■ **Exercise details**: Only one stretch of the data below should be repeated: the lines from the line containing "Variable Proxy : Type." through the line containing "[proxies] when the loop ends. *)", inclusive, exactly as they are.
------ Provided data ------
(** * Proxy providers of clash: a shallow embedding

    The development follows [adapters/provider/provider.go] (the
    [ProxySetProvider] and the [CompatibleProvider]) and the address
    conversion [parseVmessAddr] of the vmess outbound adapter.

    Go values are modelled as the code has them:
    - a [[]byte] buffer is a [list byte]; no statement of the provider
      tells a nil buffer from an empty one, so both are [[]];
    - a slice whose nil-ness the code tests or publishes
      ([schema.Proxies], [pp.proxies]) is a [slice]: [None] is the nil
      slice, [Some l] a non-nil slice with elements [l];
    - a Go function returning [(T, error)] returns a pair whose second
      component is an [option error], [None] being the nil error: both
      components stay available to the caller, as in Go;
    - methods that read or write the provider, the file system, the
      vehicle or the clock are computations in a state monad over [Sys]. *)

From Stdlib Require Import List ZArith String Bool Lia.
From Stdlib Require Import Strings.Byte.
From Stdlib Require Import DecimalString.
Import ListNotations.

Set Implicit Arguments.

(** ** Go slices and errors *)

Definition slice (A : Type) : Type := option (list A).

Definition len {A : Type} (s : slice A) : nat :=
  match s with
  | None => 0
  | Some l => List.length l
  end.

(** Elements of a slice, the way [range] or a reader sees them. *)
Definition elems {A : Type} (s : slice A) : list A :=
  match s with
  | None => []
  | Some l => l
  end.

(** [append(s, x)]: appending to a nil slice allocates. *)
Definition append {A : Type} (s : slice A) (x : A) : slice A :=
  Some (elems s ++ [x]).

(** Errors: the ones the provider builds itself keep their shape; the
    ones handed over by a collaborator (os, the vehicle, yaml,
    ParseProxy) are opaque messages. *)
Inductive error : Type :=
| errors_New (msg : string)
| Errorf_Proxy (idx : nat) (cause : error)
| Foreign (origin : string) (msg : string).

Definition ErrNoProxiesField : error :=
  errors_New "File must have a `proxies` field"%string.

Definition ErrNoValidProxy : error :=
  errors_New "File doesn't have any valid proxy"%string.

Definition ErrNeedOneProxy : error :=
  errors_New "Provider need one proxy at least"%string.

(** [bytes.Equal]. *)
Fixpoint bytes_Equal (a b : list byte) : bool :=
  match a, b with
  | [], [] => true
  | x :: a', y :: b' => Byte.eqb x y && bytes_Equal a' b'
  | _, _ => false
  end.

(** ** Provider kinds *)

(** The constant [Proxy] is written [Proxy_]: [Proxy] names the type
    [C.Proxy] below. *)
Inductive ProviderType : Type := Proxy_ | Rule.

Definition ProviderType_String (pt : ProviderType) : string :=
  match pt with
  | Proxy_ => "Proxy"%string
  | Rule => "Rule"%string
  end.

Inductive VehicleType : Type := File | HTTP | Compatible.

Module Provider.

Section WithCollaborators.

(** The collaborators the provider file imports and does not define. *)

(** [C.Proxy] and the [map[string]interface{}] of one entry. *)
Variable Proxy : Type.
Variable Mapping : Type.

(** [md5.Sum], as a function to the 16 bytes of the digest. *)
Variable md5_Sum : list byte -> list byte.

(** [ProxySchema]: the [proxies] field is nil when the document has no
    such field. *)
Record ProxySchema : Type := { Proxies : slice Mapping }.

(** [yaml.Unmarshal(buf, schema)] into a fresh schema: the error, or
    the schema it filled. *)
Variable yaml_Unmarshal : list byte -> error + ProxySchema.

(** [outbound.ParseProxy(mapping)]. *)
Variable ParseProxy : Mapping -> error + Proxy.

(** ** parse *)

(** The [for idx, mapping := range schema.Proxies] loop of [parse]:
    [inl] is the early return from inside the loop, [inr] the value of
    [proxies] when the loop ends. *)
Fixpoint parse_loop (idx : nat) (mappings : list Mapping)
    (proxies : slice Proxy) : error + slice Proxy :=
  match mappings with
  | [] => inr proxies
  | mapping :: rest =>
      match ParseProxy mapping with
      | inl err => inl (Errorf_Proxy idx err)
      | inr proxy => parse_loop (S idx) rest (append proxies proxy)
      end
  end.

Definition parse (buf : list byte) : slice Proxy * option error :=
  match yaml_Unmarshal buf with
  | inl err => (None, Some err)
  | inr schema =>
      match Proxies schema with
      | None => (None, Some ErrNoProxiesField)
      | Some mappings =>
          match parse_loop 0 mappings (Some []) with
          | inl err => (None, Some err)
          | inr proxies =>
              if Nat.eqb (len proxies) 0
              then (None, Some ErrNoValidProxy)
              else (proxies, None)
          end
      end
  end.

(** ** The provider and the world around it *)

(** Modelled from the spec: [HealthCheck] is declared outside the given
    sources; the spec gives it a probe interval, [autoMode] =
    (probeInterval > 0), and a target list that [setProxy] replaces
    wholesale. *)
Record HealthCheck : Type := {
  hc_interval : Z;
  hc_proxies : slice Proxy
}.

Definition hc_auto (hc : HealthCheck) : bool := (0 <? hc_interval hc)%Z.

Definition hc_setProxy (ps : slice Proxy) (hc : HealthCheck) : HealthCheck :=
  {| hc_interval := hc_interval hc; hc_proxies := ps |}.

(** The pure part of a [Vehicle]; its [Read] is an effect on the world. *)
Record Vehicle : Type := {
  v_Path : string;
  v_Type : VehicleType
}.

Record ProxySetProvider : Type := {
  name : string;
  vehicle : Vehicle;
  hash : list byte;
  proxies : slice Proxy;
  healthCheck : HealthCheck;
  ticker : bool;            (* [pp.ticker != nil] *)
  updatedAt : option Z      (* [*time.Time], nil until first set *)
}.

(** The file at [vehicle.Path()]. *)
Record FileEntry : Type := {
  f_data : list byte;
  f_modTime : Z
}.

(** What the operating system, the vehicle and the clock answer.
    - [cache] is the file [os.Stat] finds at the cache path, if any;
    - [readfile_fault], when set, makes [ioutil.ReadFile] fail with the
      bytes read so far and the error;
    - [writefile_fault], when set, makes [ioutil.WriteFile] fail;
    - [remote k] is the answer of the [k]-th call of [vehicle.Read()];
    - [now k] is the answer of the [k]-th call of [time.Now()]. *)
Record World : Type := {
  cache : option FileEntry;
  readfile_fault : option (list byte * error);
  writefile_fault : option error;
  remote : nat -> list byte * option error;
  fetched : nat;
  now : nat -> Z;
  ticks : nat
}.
------
■ **Answer to the exercise**:
Variable Proxy : Type.
Variable Mapping : Type.

(** [md5.Sum], as a function to the 16 bytes of the digest. *)
Variable md5_Sum : list byte -> list byte.

(** [ProxySchema]: the [proxies] field is nil when the document has no
    such field. *)
Record ProxySchema : Type := { Proxies : slice Mapping }.

(** [yaml.Unmarshal(buf, schema)] into a fresh schema: the error, or
    the schema it filled. *)
Variable yaml_Unmarshal : list byte -> error + ProxySchema.

(** [outbound.ParseProxy(mapping)]. *)
Variable ParseProxy : Mapping -> error + Proxy.

(** ** parse *)

(** The [for idx, mapping := range schema.Proxies] loop of [parse]:
    [inl] is the early return from inside the loop, [inr] the value of
    [proxies] when the loop ends. *)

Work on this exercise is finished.